[Input records]

(* ===== verification/ConnRun.v ===== *)
(** connection/client.rs and connection/server.rs: the calls an application and its QUIC
    stack make on a connection, in any order, and what holds of every run of them. *)

From Stdlib Require Import String Ascii.
From S2P Require Import Prelude Codec Varint Header DynamicTable EncoderStream Settings Frame Error Stream FrameStream QpackEncoder QpackDecoder ControlStream RequestStream Validation Capsule Event Datagram WtSession Connection ConnInvariant ConnNegotiation ConnWtSession ConnWtStream ConnReceive ConnSafety ConnSend ConnSendSafety.

(** The methods that change the connection; [OpSendRequest] and [OpSetPrevious] are the
    client's, [OpSendResponse] is the server's. *)
Inductive conn_op :=
| OpSetControlStreamId (stream_id : Z)
| OpInitH3Streams (control_stream_id encoder_stream_id decoder_stream_id : Z)
| OpFeedStream (stream_id : Z) (data : bytes) (fin : bool)
| OpSetMaxReceivedBodySize (size : Z)
| OpPollEvent
| OpDrainEvents
| OpGetStreamData (stream_id : Z)
| OpTakeStreamData (stream_id : Z)
| OpConsumeStreamData (stream_id n : Z)
| OpSendRequest (headers : list Header) (fin : bool)
| OpSendResponse (stream_id : Z) (headers : list Header) (fin : bool)
| OpSendBody (stream_id : Z) (data : bytes) (fin : bool)
| OpSendGoaway (id : Z)
| OpStreamReset (stream_id error_code final_size : Z)
| OpStopSending (stream_id error_code : Z)
| OpFeedDatagram (data : bytes)
| OpSendDatagram (session_id : Z) (payload : bytes)
| OpRegisterLocalWtStream (session_id stream_id : Z)
| OpSetPreviousWtSettings (s : WtSettings)
| OpSetTransportVerified (max_datagram_frame_size_nonzero reset_stream_at_supported : bool)
| OpWtDataConsumed (session_id n : Z)
| OpTakeWtPendingCapsules (session_id : Z).

(** What a call returns, apart from an error. *)
Inductive output :=
| OutUnit | OutInit (d : H3InitData) | OutEvent (e : option Event) | OutEvents (l : list Event)
| OutData (d : option (bytes * bool)) | OutStream (id : Z) | OutBytes (b : bytes) | OutCapsules (l : list Capsule).

Definition returning {A} (f : A -> output) (m : action A) : action output := a ← m; mret (f a).
Notation unit_of := (returning (fun _ : unit => OutUnit)).
Lemma send_set_capacity_grows n : growing (send_set_capacity n).
Proof. intros c c' r. unfold send_set_capacity. destruct (encode_set_capacity _ _). intros [= <- _]. by apply grows_same. Qed.
#[export] Hint Resolve send_set_capacity_grows : keeps.
Lemma handle_control_frame_grows f : growing (handle_control_frame f).
Proof.
  assert (forall p, growing (handle_settings p)) as Hs.
  { intros p. unfold handle_settings, apply_table_capacity, process_deferred_wt_connects, process_pending_wt_bidi_pre_negotiation.
    keep_steps; same_events. }
  assert (forall id, growing (handle_goaway id)) as Hg.
  { intros id. unfold handle_goaway. keep_steps; try same_events.
    apply grows_fold. intros c' x. apply qu_events. unfold drain_session. queue_step. }
  destruct f; cbn [handle_control_frame]; auto; unfold handle_max_push_id; keep_steps; same_events.
Qed.
Lemma process_control_grows : growing process_control.
Proof.
  intros c c' r. unfold process_control. destruct (control_process _) as [[s o]|]; [|done]. cbn. intros [= <- _].
  by apply grows_same.
Qed.
#[export] Hint Resolve handle_control_frame_grows process_control_grows : keeps.
Lemma control_stream_loop_grows fuel : growing (control_stream_loop fuel).
Proof. induction fuel as [|fuel IH]; cbn [control_stream_loop]; keep_steps. Qed.
Lemma process_encoder_grows : growing process_encoder_stream.
Proof. intros c c' r. unfold process_encoder_stream. destruct (process_all _ _) as [[s t] o]. intros [= <- _]. by apply grows_same. Qed.
Lemma process_decoder_grows : growing conn_process_decoder_stream.
Proof.
  intros c c' r. unfold conn_process_decoder_stream. destruct (process_decoder_stream _ _) as [[s t] o]. intros [= <- _].
  by apply grows_same.
Qed.
#[export] Hint Resolve control_stream_loop_grows process_encoder_grows process_decoder_grows : keeps.

Lemma handle_bidi_grows id data fin : growing (handle_bidirectional_stream id data fin).
Proof. unfold handle_bidirectional_stream. keep_steps; same_events. Qed.
#[export] Hint Resolve handle_bidi_grows : keeps.
Lemma dispatch_client_bidi_grows id data fin : growing (dispatch_client_bidi_stream id data fin).
Proof. unfold dispatch_client_bidi_stream. keep_steps; auto; same_events. Qed.
#[export] Hint Resolve dispatch_client_bidi_grows : keeps.
Lemma feed_bidirectional_grows id data fin kind : growing (feed_bidirectional id data fin kind).
Proof.
  unfold feed_bidirectional. keep_steps; auto. intros c c' r.
  destruct (handle_bidirectional_stream id data fin c) as [[c1 o]|] eqn:E; [|done]. cbn. intros [= <- _].
  etrans; [exact (handle_bidi_grows _ _ _ _ _ _ E)|apply queued_remove].
Qed.
Lemma check_critical_fin_grows id : growing (check_critical_fin id).
Proof. unfold check_critical_fin. keep_steps. Qed.
Lemma unless_empty_grows data m : growing m -> growing (unless_empty data m).
Proof. intros Hm. unfold unless_empty. keep_steps. Qed.
#[export] Hint Resolve feed_bidirectional_grows check_critical_fin_grows unless_empty_grows : keeps.
Lemma receive_control_grows data : growing (receive_control data).
Proof. unfold receive_control, process_control_stream. keep_steps; same_events. Qed.
Lemma receive_encoder_grows data : growing (receive_encoder data).
Proof. unfold receive_encoder. keep_steps; same_events. Qed.
Lemma receive_decoder_grows data : growing (receive_decoder data).
Proof. unfold receive_decoder. keep_steps; same_events. Qed.
#[export] Hint Resolve receive_control_grows receive_encoder_grows receive_decoder_grows : keeps.
Lemma handle_uni_grows id data fin : growing (handle_unidirectional_stream id data fin).
Proof.
  unfold handle_unidirectional_stream, handle_new_unidirectional_stream, open_uni_stream, finish_new_uni, finish_uni, receive_known_uni.
  keep_steps; try (apply unless_empty_grows; keep_steps); same_events.
Qed.
#[export] Hint Resolve handle_uni_grows : keeps.
Lemma feed_stream_grows id data fin : growing (feed_stream id data fin).
Proof.
  unfold feed_stream. keep_steps. apply remember_grows. keep_steps.
Qed.
(* ===== verification/ConnExchange.v ===== *)
(** Two connections put together: a message that one of them sends on a request stream is
    what the other reports, whatever the chunks it arrives in. No code of its own.

    The first half is the receiving connection: [stage] says how much of a message it has
    taken in, and every chunk moves it on. The second half is the sending connection,
    whose requests and responses are frames of that form. *)

From Stdlib Require Import String Ascii.
From S2P Require Import Prelude Codec Varint Wire Header DynamicTable QpackEncoder QpackDecoder Qpack Settings Frame Error Stream WtStream FrameStream ControlStream RequestStream Validation Capsule Event WtSession Connection ConnInvariant ConnNegotiation ConnWtSession ConnWtStream ConnReceive ConnSafety ConnSend ConnSendSafety ConnRun.

(** ** The frame at the front of the buffer *)
Lemma consume_front b frame rest : q_wf b -> recv_peek b = frame ++ rest ->
  exists b', recv_consume b (len frame) = Some b' /\ q_wf b' /\ recv_peek b' = rest /\ recv_fin b' = recv_fin b.
Proof.
  intros Hw Hp. destruct (q_consume_fits b (len frame) Hw) as (b' & E & Hw' & Hp').
  { cbn [q_peek recv_queue]. rewrite Hp, len_app. pose proof (len_nonneg rest). pose proof (len_nonneg frame). lia. }
  cbn [q_consume q_peek recv_queue] in E, Hp'. exists b'. split_and!; [done..| |].
  - by rewrite Hp', Hp, drop_z_app_len.
  - revert E. unfold recv_consume. destruct (drain_half _ _) as [[? ?]|]; [|done]. by intros [= <-].
Qed.

Lemma frame_not_empty f rest : frame_encodable f -> exists x l, frame_bytes f ++ rest = x :: l.
Proof.
  intros (Hok & Hl & _). pose proof (frame_type_ok f Hok) as Ht. pose proof (encoded_len_pos (frame_type f)).
  unfold frame_bytes. rewrite <- !app_assoc. destruct (encode_raw (frame_type f)) as [|x l] eqn:E; [|by eexists _, _].
  pose proof (len_encode_raw _ Ht) as H'. rewrite E, len_nil in H'. lia.
Qed.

[/Input records]

| Your assignment |
From the data above, reproduce word for word the lines running from the line with "Proof. intros Hm." to the line with "Proof. unfold receive_decoder.", ends included.

| Result of the exercise |
Proof. intros Hm. unfold unless_empty. keep_steps. Qed.
#[export] Hint Resolve feed_bidirectional_grows check_critical_fin_grows unless_empty_grows : keeps.
Lemma receive_control_grows data : growing (receive_control data).
Proof. unfold receive_control, process_control_stream. keep_steps; same_events. Qed.
Lemma receive_encoder_grows data : growing (receive_encoder data).
Proof. unfold receive_encoder. keep_steps; same_events. Qed.
Lemma receive_decoder_grows data : growing (receive_decoder data).
Proof. unfold receive_decoder. keep_steps; same_events. Qed.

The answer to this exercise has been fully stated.